加密那點小事
幾個月前,我們前端被通知要在請求頭上加幾個請求頭,都是加密的內容,目的是解決前後資料的安全性。之前一點不理解,一直覺得前端沒有祕密可言,安全的事情交給後臺就完事了。。。
然後最近看了一些書,發現自己有點年輕,傳輸的資料沒有加密就傳送給後臺,只要中間人拿到請求的引數token後,就可以為所欲為了。
故事背景:
事情是這樣的,鄙司是前後分離的,所以資料都是走的介面,就拿登入來說吧(其實我個人覺得登入時最難),通常前端傳入後臺兩個欄位 `user`和`password`當然都是明文的。
user:'admin',
passWord:'123456'
然後後臺會返回前端一個`token`,然後以後的每次請求我們都會在介面的head上面多加一個欄位`token`用來驗證使用者是否正在登陸,當然`token`也是有實效的,固定時間內檢測是否過期。
這裡面就會存在一個問題,中間人拿到其他人的tonke來偽造的話就會造成很大的問題,當時也沒有做其他的驗證方式。比如某某發表一篇言論'*****'又或者提現等等。。。問題特別嚴重。
那麼這種問題該如何解決呢?
首先想到的是https,用他來傳輸應該沒問題吧,大公司出品,必出精品!
- 瀏覽器傳送請求(https://xxx.com) 到伺服器
- 伺服器傳送數字證書(包含伺服器的公鑰)
- 瀏覽器用預置的CA列表驗證證書,如果有問題就提示有風險,你別登陸了!!
- 瀏覽器生成隨機的對稱祕鑰,用伺服器的公鑰加密
- 伺服器用自己的祕鑰進行解密,等到對稱的祕鑰
- 前後端都知道了祕鑰,用他來加密通訊
好像問題解決了,但是尷尬的問題還是出現了,之前寫的那麼多介面咋辦,而且我們當時也沒有寫介面文件的習慣,都是口口相傳(其實就是有一些臨時的bug修改增刪改介面引數),但是極少成多,這個問題就變得十分嚴重!!!

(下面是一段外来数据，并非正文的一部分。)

(* ===== verification/System.v ===== *)
(** * Bookings paid for by payments ([apps/api/src/main.ts])

    The composition root's two adapters, which answer the booking service's
    payment ports with the payments service, and what the composed system
    promises: under any interleaving, a booking is RESERVED only when the ledger
    holds the capture of exactly what it costs. *)

From S2P Require Import Prelude JsNumber Text Money Ledger LedgerStore LedgerProofs.
From S2P Require Import LedgerTheorems Pricing HireSettlement PaymentIntent IntentStore.
From S2P Require Import IntentProofs Payments PaymentsProofs PaymentsTheorems PaymentsRace.
From S2P Require Import BookingState BookingStore BookingProofs Bookings BookingTheorems.
From S2P Require Import BookingHistory BookingOutcomes.

#[local] Open Scope string_scope.
#[local] Open Scope list_scope.
#[local] Open Scope Z_scope.

(** ** What an answer of the payments service says *)
Module Answers.
Import Money (amount, currency, SUPPORTED_CURRENCIES).
Import PaymentIntent HireSettlement Payments.
Import IntentDb (IntentRow, row_id, row_bookingId, row_status, row_currency, amountMinor, rows, purpose).

Section Answers.
Context {Ids : UuidSource} {P : Type} {Provider : PaymentProvider P}.
Variable findFeePolicy : string -> option Pricing.CategoryFeePolicy.
Variable references : IntentRow -> bool.
Variable rival : World P -> World P.
Hypothesis Hgood : good_world_rival rival.
(** Deleting one's own account does nothing for one that is gone or already deleted;
    otherwise the other modules erase first and their failure stops it, then sign-in details
    are redacted, the email becomes the tombstone and its address is free again, and the
    audit trail says so. *)
Theorem deletion_outcomes (a : Actor) (w w1 : World W) (e : result ()) :
  erase a w = (w1, e) -> users (idb w1) = users (idb w) -> acct_wf (idb w1) -> admitted (idb w1) a ->
  match target_of (actor_userId a) (idb w) with
  | None => requestDeletion calm a w = (w, Ok tt)
  | Some r =>
      if is_set (user_deletedAt r) then requestDeletion calm a w = (w, Ok tt)
      else match e with
           | Err err => requestDeletion calm a w = (w1, Err err)
           | Ok _ =>
               if email_taken (user_id r) (tombstoneEmail (user_id r)) (idb w1) then
                 requestDeletion calm a w =
                   (mkWorld (with_signIns (erased_sign_ins (user_id r) (signIns (idb w1))) (idb w1)) (rest w1),
                    Err UserConflictError)
               else
                 requestDeletion calm a w = (mkWorld (after_deletion a r (idb w1)) (rest w1), Ok tt) /\
                 (lower (tombstoneEmail (user_id r)) <> lower (user_email r) ->
                  forall x, x ∈ users (after_deletion a r (idb w1)) -> lower (user_email x) <> lower (user_email r))
           end
  end.
Proof.
  intros Herase Husers Hwf1 Ha. unfold requestDeletion. rewrite bind_at, on_db_findById.
  destruct (target_of (actor_userId a) (idb w)) as [r|] eqn:Ht; [|done].
  apply target_found in Ht as [Hr Hu]. rewrite <- Husers in Hr. cbn [fmap option_fmap option_map].
  change (deletedAt (toMirroredUser r)) with (user_deletedAt r).
  destruct (is_set (user_deletedAt r)); [done|]. unfold eraseAndTombstone.
  rewrite bind_at. cbn [await modify Datatypes.id]. rewrite bind_at, Herase. destruct e as [[]|err]; [|done].
  rewrite bind_at. cbn [await modify Datatypes.id]. change (id (toMirroredUser r)) with (user_id r).
  rewrite bind_at, (eraseActivity_run r w1) by done. set (w2 := mkWorld _ (rest w1)).
  rewrite bind_at. cbn [gets]. rewrite bind_at. cbn [await modify Datatypes.id].
  assert (acct_wf (idb w2)) as Hwf2 by (by apply with_signIns_wf).
  rewrite bind_at, (update_run _ r w2) by done. cbn [set_changes user_email ch_email].
  change (email_taken (user_id r) (tombstoneEmail (user_id r)) (idb w2)) with
    (email_taken (user_id r) (tombstoneEmail (user_id r)) (idb w1)).
  destruct (email_taken (user_id r) (tombstoneEmail (user_id r)) (idb w1)); [done|]. split.
  - rewrite (audit_run a _ _ (user_id r)); [done| |by apply (own_id (idb w1))].
    destruct Ha as [H1 H2 H3]. split; [|done..]. rewrite <- H1. apply known_ext. apply replaced_ids.
  - intros Htomb x Hx.
    destruct (replaced_split r (tombstone_row (iclock (idb w1)) r) (users (idb w1))) as (l1 & l2 & Hl & Hl' & Hne);
      [apply (wf_user_ids _ Hwf1)|done|done|].
    change (users _) with (replaced (tombstone_row (iclock (idb w1)) r) (users (idb w1))) in Hx.
    rewrite Hl' in Hx. rewrite <- Permutation_middle in Hx. apply elem_of_cons in Hx as [->|Hx]; [done|].
    intros He. pose proof (wf_emails _ Hwf1) as Hnd. rewrite Hl, fmap_app, fmap_cons, <- Permutation_middle in Hnd.
    apply NoDup_cons in Hnd as [Hnd _]. apply Hnd. rewrite <- fmap_app. apply list_elem_of_fmap. by exists x.
Qed.

(** ** The last administrator *)
Definition usable (r : UserRow) : nat := if usable_administrator r then 1 else 0.

Lemma count_replace (r r' : UserRow) (db : Db) :
  NoDup (user_id <$> users db) -> r ∈ users db -> user_id r' = user_id r ->
  (countAdministrators (with_users (replaced r' (users db)) db) + usable r =
   countAdministrators db + usable r')%nat.
Proof.
  intros Hnd Hr Hid. destruct (replaced_split r r' (users db) Hnd Hr Hid) as (l1 & l2 & Hl & Hl' & _).
  unfold countAdministrators. cbn [users with_users]. rewrite Hl', Hl, !List.filter_app, !length_app. unfold usable. cbn.
  destruct (usable_administrator r), (usable_administrator r'); cbn; lia.
Qed.

Lemma usable_le (r : UserRow) : (usable r <= 1)%nat.
Proof. unfold usable. by destruct (usable_administrator r); lia. Qed.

我們又想到一個辦法,既然知道https是怎麼處理的,那我們自己寫一套自己的規則不就行了。
介面還是原來的介面,前後端在處理登入介面的時候需要加密一下請求的引數,登入的時候必須保障安全。其次每個請求頭加一個前後公用的加密解密規則,(如:xx + 當前的時間戳 + 6位隨機位),還有當前的域名 ,時間 + 6位隨機數 加密。在加上當前的版本號。
- 登入必須用加密的引數的請求
- 前後端的通訊方式用加密方式,後臺只要儲存加密的結果就行了,然後返回tonken(使用者的密碼是加密不可逆的)
- 驗證前端的請求頭,時間,6位隨機數,當前的域名,版本號,這些是必填的,後臺也是必須驗證的,如果出現時間+隨機數相同那麼斷開請求,重新登入
- 後臺拿著前端給的加密結果返回tonken,後面的所以介面的請求頭必須要有上面的引數做驗證
後臺解密需要知道加密演算法,這樣拿到解密之後的請求引數在去返回資料,這樣最大限度的方式解決被盜用的風險。
舉個例子:後臺想要解密 一段加密的請求引數,需要獲取 時間戳+6隨機數
這樣登入的安全問題似乎是解決了,最起碼中間人不知道演算法的情況下是無法解析請求的引數的,即使拿到tonken也不行!
我嘗試逆向的解發現在不知道密碼的情況下,我個人的水平無法解開。
這樣問題就解決了,也不會對程式碼產生多大的影響,可以說是當下最好的解決方案了。